AEO was coined in 2017 by Jason Barnard, a digital marketing consultant who was watching Google’s featured snippets begin to displace standard organic results. He coined “Answer Engine Optimization” to describe the practice of structuring content so Google would pull it as a direct answer, the “position zero” result that appeared above the ranked links. At that time, “answer engines” meant Google’s Knowledge Graph, featured snippets, and voice assistants like Alexa and Siri. The first documented use of the term in trade press appeared in Search Engine Watch in February 2018.
AEO was built for one world specifically: the Google-dominated world where a single platform extracted single answers from content. The goal was extractability. Be the cleanest, most direct answer to a given question, and Google pulls you above the fold.

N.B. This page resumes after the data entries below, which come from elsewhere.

Arguments od_get {K V} eqb k d.
Arguments od_mem {K V} eqb k d.
Arguments od_set {K V} eqb k v d.
Arguments od_keys {K V} d.
Arguments od_values {K V} d.
Arguments od_of_list {K V} eqb pairs.

(** [a += b] on one-dimensional arrays: element by element when the lengths
    agree, [b] broadcast when it has one element, a [ValueError] otherwise. *)
Definition np_iadd (a b : list Q) : result (list Q) :=
  if length a =? length b then Ok (map (fun xy => (fst xy + snd xy)%Q) (combine a b))
  else match b with
       | [y] => Ok (map (fun x => (x + y)%Q) a)
       | _ => Raise ValueError
       end.

(** *** Doubles

    The kernel's binary64 numbers, for the one test of the code that is
    modelled with its rounding. *)

Import PrimFloat.

(** The double nearest to an integer, ties to the even one, and an
    infinity from [2^1024 - 2^970] on. *)
Definition Z2F (z : Z) : PrimFloat.float :=
  FloatOps.SF2Prim (SpecFloat.binary_normalize FloatOps.prec FloatOps.emax z 0 false).

(** The double a rational of the model stands for.  An integer gives the
    double nearest to it, so every integer up to [2^53] gives itself; a
    double held as a fraction [n / 2^k] gives itself as well. *)
Definition to_float64 (q : Q) : PrimFloat.float :=
  (Z2F (Qnum q) / Z2F (Zpos (Qden q)))%float.

(** The conversion of a Python number to a [float], as [float(x)] and the
    division of a number by a [float] make it: an [OverflowError] for an
    integer too large. *)
Definition py_float (x : Q) : result PrimFloat.float :=
  let f := to_float64 x in
  if PrimFloat.is_infinity f then Raise OverflowError else Ok f.

(** The literal [0.1]: the double nearest to one tenth. *)
Definition float_0_1 : PrimFloat.float := 0x1.999999999999ap-4%float.

End Py.

Import Py.

Notation "x <- r ;; k" := (bind r (fun x => k))
  (at level 61, r at next level, right associativity).

(** ** [objects/dataset.py] *)

Module dataset.

(** A gate label is an opaque token, a gate string a tuple of them. *)
Definition GateLabel : Type := string.
Definition GateString : Type := list GateLabel.

Fixpoint tuple_eqb (a b : GateString) : bool :=
  match a, b with
  | [], [] => true
  | x :: a', y :: b' => String.eqb x y && tuple_eqb a' b'
  | _, _ => false
  end.

(** *** The [DataSet] class *)

Definition SpamLabel : Type := string.

(** The attributes of a [DataSet] object.  [counts] is a list of rows: a
    list of one-dimensional arrays for a mutable data set, the rows of one
    two-dimensional array for a static one. *)
Record DataSet : Type := mkDataSet {
  gsIndex : OrderedDict GateString nat;
  slIndex : OrderedDict SpamLabel nat;
  counts : list (list Q);
  bStatic : bool
}.

(** A method of a [DataSet]: it runs on [self], returns or raises, and
    leaves [self] in a new state either way. *)
Definition M (A : Type) : Type := DataSet -> result A * DataSet.

Definition ret {A : Type} (a : A) : M A := fun self => (Ok a, self).

Definition raise {A : Type} (e : exn) : M A := fun self => (Raise e, self).

Definition bindM {A B : Type} (m : M A) (k : A -> M B) : M B :=
  fun self =>
    match m self with
    | (Ok a, self') => k a self'
    | (Raise e, self') => (Raise e, self')
    end.

Definition lift {A : Type} (r : result A) : M A := fun self => (r, self).

Definition get_self : M DataSet := fun self => (Ok self, self).

Definition put_self (self' : DataSet) : M unit := fun _ => (Ok tt, self').

Notation "x <~ m ;; k" := (bindM m (fun x => k))
  (at level 61, m at next level, right associativity).

Notation "m ;;; k" := (bindM m (fun _ => k))
  (at level 61, right associativity).

(** [[(x,i) for (i,x) in enumerate(l)]]. *)
Definition enumerate {A : Type} (l : list A) : list (A * nat) :=
  combine l (seq 0 (length l)).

GEO emerged from academic research in November 2023, when a team from Princeton, Georgia Tech, the Allen Institute for AI, and IIT Delhi posted a paper titled “GEO: Generative Engine Optimization” to arXiv. They were studying something different: how brands appear inside the synthesized, multi-source responses that large language models generate. Their paper defined a measurement framework called GEO-bench, tested roughly 10,000 queries across generative AI systems, and found that adding statistics could improve AI visibility by up to 40%. The paper was peer-reviewed and presented at KDD 2024 in Barcelona.

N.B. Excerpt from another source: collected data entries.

(** * shawty: page preparation and capture pipeline

    A shallow embedding of the screenshot service (PageManager,
    ScreenshotService and the HTTP handlers) and the properties of its
    overlay neutralizer, widget suppressor, stability monitor, scroller,
    orchestrator and HTTP surface. *)

From stdpp Require Import base list strings pretty.
From Stdlib Require Import ZArith Lia Bool Ascii.
From Stdlib.Strings Require Import Byte.

Local Open Scope string_scope.
Local Open Scope list_scope.

(** ** JavaScript string helpers *)

Module Js.

(** [c.toLowerCase()] on one ASCII code unit. *)
Definition lowerAscii (c : ascii) : ascii :=
  let n := nat_of_ascii c in
  if (65 <=? n)%nat && (n <=? 90)%nat then ascii_of_nat (n + 32) else c.

(** [s.toLowerCase()], for the ASCII strings URLs and tag names are. *)
Fixpoint toLowerCase (s : string) : string :=
  match s with
  | EmptyString => EmptyString
  | String c s' => String (lowerAscii c) (toLowerCase s')
  end.

(** [s.startsWith(p)]. *)
Fixpoint startsWith (s p : string) {struct p} : bool :=
  match p with
  | EmptyString => true
  | String c p' =>
      match s with
      | EmptyString => false
      | String d s' => Ascii.eqb c d && startsWith s' p'
      end
  end.

(** [s.includes(p)]: [p] occurs somewhere in [s]. *)
Fixpoint includes (s p : string) : bool :=
  startsWith s p ||
  match s with
  | EmptyString => false
  | String _ s' => includes s' p
  end.

(** JavaScript truthiness of an optional string: [undefined] and the empty
    string are falsy. *)
Definition truthy (o : option string) : bool :=
  match o with
  | Some s => negb (String.eqb s "")
  | None => false
  end.

(** A Node [Buffer]. *)
Definition Buffer : Type := list byte.

Definition base64Alphabet : string :=
  "ABCDEFGHIJKLMNOPQRSTUVWXYZabcdefghijklmnopqrstuvwxyz0123456789+/".

Definition base64Digit (n : N) : ascii :=
  match String.get (N.to_nat n) base64Alphabet with
  | Some c => c
  | None => "="%char
  end.

(** [buffer.toString("base64")] *)
Fixpoint toBase64 (bs : list byte) : string :=
  match bs with
  | [] => EmptyString
  | [a] =>
      let n := (Byte.to_N a * 16)%N in
      String (base64Digit (n / 64)) (String (base64Digit (n mod 64)) "==")
  | [a; b] =>
      let n := ((Byte.to_N a * 256 + Byte.to_N b) * 4)%N in
      String (base64Digit (n / 4096))
        (String (base64Digit (n / 64 mod 64))
           (String (base64Digit (n mod 64)) "="))
  | a :: b :: c :: rest =>
      let n := (Byte.to_N a * 65536 + Byte.to_N b * 256 + Byte.to_N c)%N in
      String (base64Digit (n / 262144))
        (String (base64Digit (n / 4096 mod 64))
           (String (base64Digit (n / 64 mod 64))
              (String (base64Digit (n mod 64)) (toBase64 rest))))
  end.

End Js.

(** ** Overlay neutralizer: handleStickyElements / restoreStickyElements *)

Module Neutralizer.

(** The part of a DOM element the two in-page scripts read or write. *)
Record Element := mkElement {
  tagName : string;           (* element.tagName *)
  roleAttr : option string;   (* element.getAttribute("role") *)
  cssText : string            (* element.style.cssText *)
}.

(** [element.style.cssText = s]. *)
Definition set_cssText (s : string) (e : Element) : Element :=
  mkElement (tagName e) (roleAttr e) s.

(** interface StickyStyle: an element reference (its index in the arena of
    element objects) and the inline style text saved for it. *)
Record StickyStyle := mkStickyStyle {
  element : nat;
  style : string
}.

(** The page-side state: the element objects and the global slot
    [window.__originalStickyStyles] ([None] is [undefined]). *)
Record Page := mkPage {
  dom : list Element;
  originalStickyStyles : option (list StickyStyle)
}.

(** [new Set(xs)] keeps the first occurrence of every member, in insertion
    order. *)
Fixpoint newSet_from (seen xs : list nat) : list nat :=
  match xs with
  | [] => []
  | x :: xs' =>
      if bool_decide (x ∈ seen) then newSet_from seen xs'
      else x :: newSet_from (x :: seen) xs'
  end.

Definition newSet (xs : list nat) : list nat := newSet_from [] xs.

Section Browser.

(** What the browser supplies: [window.getComputedStyle(e).position] for the
    element at an index of the current DOM, and the effect of
    [style.setProperty(name, value, priority)] on the inline style text. *)
Variable computedPosition : list Element -> nat -> string.
Variable setProperty : string -> string -> string -> string -> string.

Definition stickySelectors : list string :=
  ["position: fixed"; "position:fixed"; "position: sticky"; "position:sticky"].

(** [[style*="..."]] for one of the four selectors of the joined list. *)
Definition matchesStickySelectors (e : Element) : bool :=
  existsb (Js.includes (cssText e)) stickySelectors.

Definition isFixedOrSticky (d : list Element) (i : nat) : bool :=
  String.eqb (computedPosition d i) "fixed" ||
  String.eqb (computedPosition d i) "sticky".

(** [document.querySelectorAll]: the matching elements in document order. *)
Definition querySelectorAll (sel : nat -> bool) (d : list Element) : list nat :=
  List.filter sel (seq 0 (length d)).

Definition stickyElements (d : list Element) : list nat :=
  newSet
    (querySelectorAll
       (fun i => match d !! i with
                 | Some e => matchesStickySelectors e
                 | None => false
                 end) d
     ++ querySelectorAll (isFixedOrSticky d) d).

Definition isLandmark (e : Element) : bool :=
  String.eqb (Js.toLowerCase (tagName e)) "header" ||
  String.eqb (Js.toLowerCase (tagName e)) "nav" ||
  match roleAttr e with
  | Some r => String.eqb r "navigation"
  | None => false
  end.

(** One turn of [for (const element of stickyElements)]. *)
Definition modifyStep (st : list Element * list StickyStyle) (i : nat)
  : list Element * list StickyStyle :=
  let '(d, originalStyles) := st in
  match d !! i with
  | None => st
  | Some e =>
      if isFixedOrSticky d i then
        let pushed := originalStyles ++ [mkStickyStyle i (cssText e)] in
        let css1 := setProperty (cssText e) "position" "static" "important" in
        let css2 :=
          if isLandmark e then
            setProperty (setProperty css1 "top" "0" "important")
                        "z-index" "auto" "important"
          else css1 in
        (<[i := set_cssText css2 e]> d, pushed)
      else st
  end.

Definition modifyStickyElements (d : list Element)
  : list Element * list StickyStyle :=
  fold_left modifyStep (stickyElements d) (d, []).

Definition handleStickyElements (p : Page) : Page :=
  let '(d, originalStyles) := modifyStickyElements (dom p) in
  mkPage d (Some originalStyles).

End Browser.

(** The body of [for (const { element, style } of originalStyles)]. *)
Definition writeBack (d : list Element) (r : StickyStyle) : list Element :=
  alter (set_cssText (style r)) (element r) d.

Definition restoreStickyElements (p : Page) : Page :=
  match originalStickyStyles p with
  | Some originalStyles =>
      mkPage (fold_left writeBack originalStyles (dom p))
             (originalStickyStyles p)
  | None => p
  end.

(** The style text the write-backs of [rs] leave on element [i] whose text
    was [c] before: the last record for [i] wins. *)
Definition finalCss (rs : list StickyStyle) (i : nat) (c : string) : string :=
  fold_left (fun c r => if Nat.eqb (element r) i then style r else c) rs c.

(** The loop invariant of [modifyStickyElements]: every recorded element is
    recorded once, with the inline style it had on entry, and only the
    inline style of recorded elements has been touched. *)
Definition recorded (d0 : list Element) (st : list Element * list StickyStyle)
  : Prop :=
  NoDup (element <$> st.2) ∧
  (∀ r, r ∈ st.2 → ∃ e0 c, d0 !! element r = Some e0 ∧ style r = cssText e0 ∧
                          st.1 !! element r = Some (set_cssText c e0)) ∧
  (∀ i, i ∉ element <$> st.2 → st.1 !! i = d0 !! i).

(** A toy browser for running the scripts: the computed position is the
    word after "position: " at the head of the inline style, and
    [setProperty] prepends a declaration. *)
Definition demoComputed (d : list Element) (i : nat) : string :=
  match d !! i with
  | Some e =>
      if Js.startsWith (cssText e) "position: fixed" then "fixed"
      else if Js.startsWith (cssText e) "position: sticky" then "sticky"
      else "static"
  | None => ""
  end.

Definition demoSetProperty (css name value priority : string) : string :=
  name +:+ ": " +:+ value +:+ " !" +:+ priority +:+ "; " +:+ css.

Definition demoPage : Page :=
  mkPage [ mkElement "HEADER" None "position: fixed; top: 10px;";
           mkElement "DIV" None "color: red;";
           mkElement "DIV" (Some "navigation") "position: sticky;" ]
         None.

End Neutralizer.

(** ** Widget suppressor: the request handler of blockChatWidgets *)

Module Suppressor.

Definition blockPatterns : list string :=
  [ "crisp.chat"; "intercom.io"; "messenger.com";
    "facebook.com/*/customer_chat"; "drift.com"; "tawk.to"; "user.com";
    "zoho.com/salesiq"; "hubspot.com/messaging"; "livechatinc.com";
    "zopim.com"; "freshchat.com"; "olark.com"; "zendesk.com/embeddable";
    "gorgias.chat"; "smooch.io"; "purechat.com";
    "js.hsforms.net"; "js.usemessages.com"; "js.hs-scripts.com";
    "js.hscollectedforms.net"; "js.hsadspixel.net"; "js.hs-analytics.net";
    "js.hs-banner.com"; "*.hubspot.com/conversations-visitor";
    "meetings.hubspot.com"; "api.hubspot.com/conversations";
    "*.hubspot.net" ].

Definition backslash : ascii := ascii_of_nat 92.

(** [pattern.replace(/\./g, "\\.")] *)
Fixpoint escapeDots (s : string) : string :=
  match s with
  | EmptyString => EmptyString
  | String c s' =>
      if Ascii.eqb c "." then String backslash (String "." (escapeDots s'))
      else String c (escapeDots s')
  end.

(** [.replace(/\*/g, ".*")] *)
Fixpoint expandStars (s : string) : string :=
  match s with
  | EmptyString => EmptyString
  | String c s' =>
      if Ascii.eqb c "*" then String "." (String "*" (expandStars s'))
      else String c (expandStars s')
  end.

Definition regexPattern (pattern : string) : string :=
  expandStars (escapeDots pattern).

(** The regular expressions the two replacements can produce: a sequence of
    literal characters and [.*]. *)
Inductive Atom :=
| Lit (c : ascii)
| AnyStar.

Definition isSyntaxCharacter (c : ascii) : bool :=
  existsb (Ascii.eqb c)
    [ "^"; "$"; backslash; "."; "*"; "+"; "?"; "("; ")"; "["; "]"; "{"; "}";
      "|" ]%char.

(** [new RegExp(source)] on that fragment: an escaped dot, [.*], or a
    character without a meaning in the pattern syntax; [None] outside it. *)
Fixpoint compile (source : string) : option (list Atom) :=
  match source with
  | EmptyString => Some []
  | String c rest =>
      if Ascii.eqb c backslash then
        match rest with
        | String d rest' =>
            if Ascii.eqb d "." then cons (Lit ".") <$> compile rest' else None
        | EmptyString => None
        end
      else if Ascii.eqb c "." then
        match rest with
        | String d rest' =>
            if Ascii.eqb d "*" then cons AnyStar <$> compile rest' else None
        | EmptyString => None
        end
      else if isSyntaxCharacter c then None
      else cons (Lit c) <$> compile rest
  end.

(** [.] matches any character except a line terminator. *)
Definition isLineTerminator (c : ascii) : bool :=
  Ascii.eqb c (ascii_of_nat 10) || Ascii.eqb c (ascii_of_nat 13).

(** The atoms match a prefix of the string. *)
Fixpoint matchHere (re : list Atom) : string → bool :=
  match re with
  | [] => fun _ => true
  | Lit c :: re' =>
      fun s =>
        match s with
        | String d s' => Ascii.eqb c d && matchHere re' s'
        | EmptyString => false
        end
  | AnyStar :: re' =>
      fix star (s : string) : bool :=
        matchHere re' s ||
        match s with
        | String d s' => negb (isLineTerminator d) && star s'
        | EmptyString => false
        end
  end.

(** [regexp.test(s)] without anchors: a match may start anywhere. *)
Fixpoint test (re : list Atom) (s : string) : bool :=
  matchHere re s ||
  match s with
  | String _ s' => test re s'
  | EmptyString => false
  end.

(** The callback of [blockPatterns.some]. *)
Definition patternMatches (url pattern : string) : bool :=
  match compile (regexPattern pattern) with
  | Some re => test re url
  | None => false
  end.

Definition isBlocked (url : string) : bool :=
  existsb (patternMatches url) blockPatterns.

(** How an intercepted request was resolved, in the order of the resolving
    calls that took effect; the request is pending while the list is empty. *)
Inductive Resolution := Aborted | Continued.

Record HTTPRequest := mkRequest {
  requestUrl : string;
  resolutions : list Resolution
}.

Definition alreadyHandled : string := "Request is already handled!".

(** [request.abort()] and [request.continue()]: the call rejects with the
    message the handler looks for on a request that is no longer pending,
    rejects with [msg] when the browser fails it for another reason
    ([fault = Some msg], the case the handler warns about), and otherwise
    resolves the request. *)
Definition resolveWith (how : Resolution) (fault : option string)
    (r : HTTPRequest) : HTTPRequest + string :=
  match resolutions r with
  | [] =>
      match fault with
      | Some msg => inr msg
      | None => inl (mkRequest (requestUrl r) (resolutions r ++ [how]))
      end
  | _ :: _ => inr alreadyHandled
  end.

GEO was built around a different architecture of AI answer. Not a single extraction from one source, but a synthesized paragraph that draws from multiple sources and may cite several of them. Being present inside that response is a different problem than being the single extracted answer.
The term stayed mostly academic until May 2025, when Andreessen Horowitz published an AI search thesis that used “GEO” as the primary framing. After that, the terminology race accelerated. Agencies rebranded their decks. Conference panels argued about which acronym was correct. Profound, one of the leading monitoring platforms in the space, published a post arguing that AEO is the correct term and GEO is wrong, partly because “GEO” already means geographic targeting in most advertising contexts, which creates immediate confusion whenever someone introduces it in a marketing meeting.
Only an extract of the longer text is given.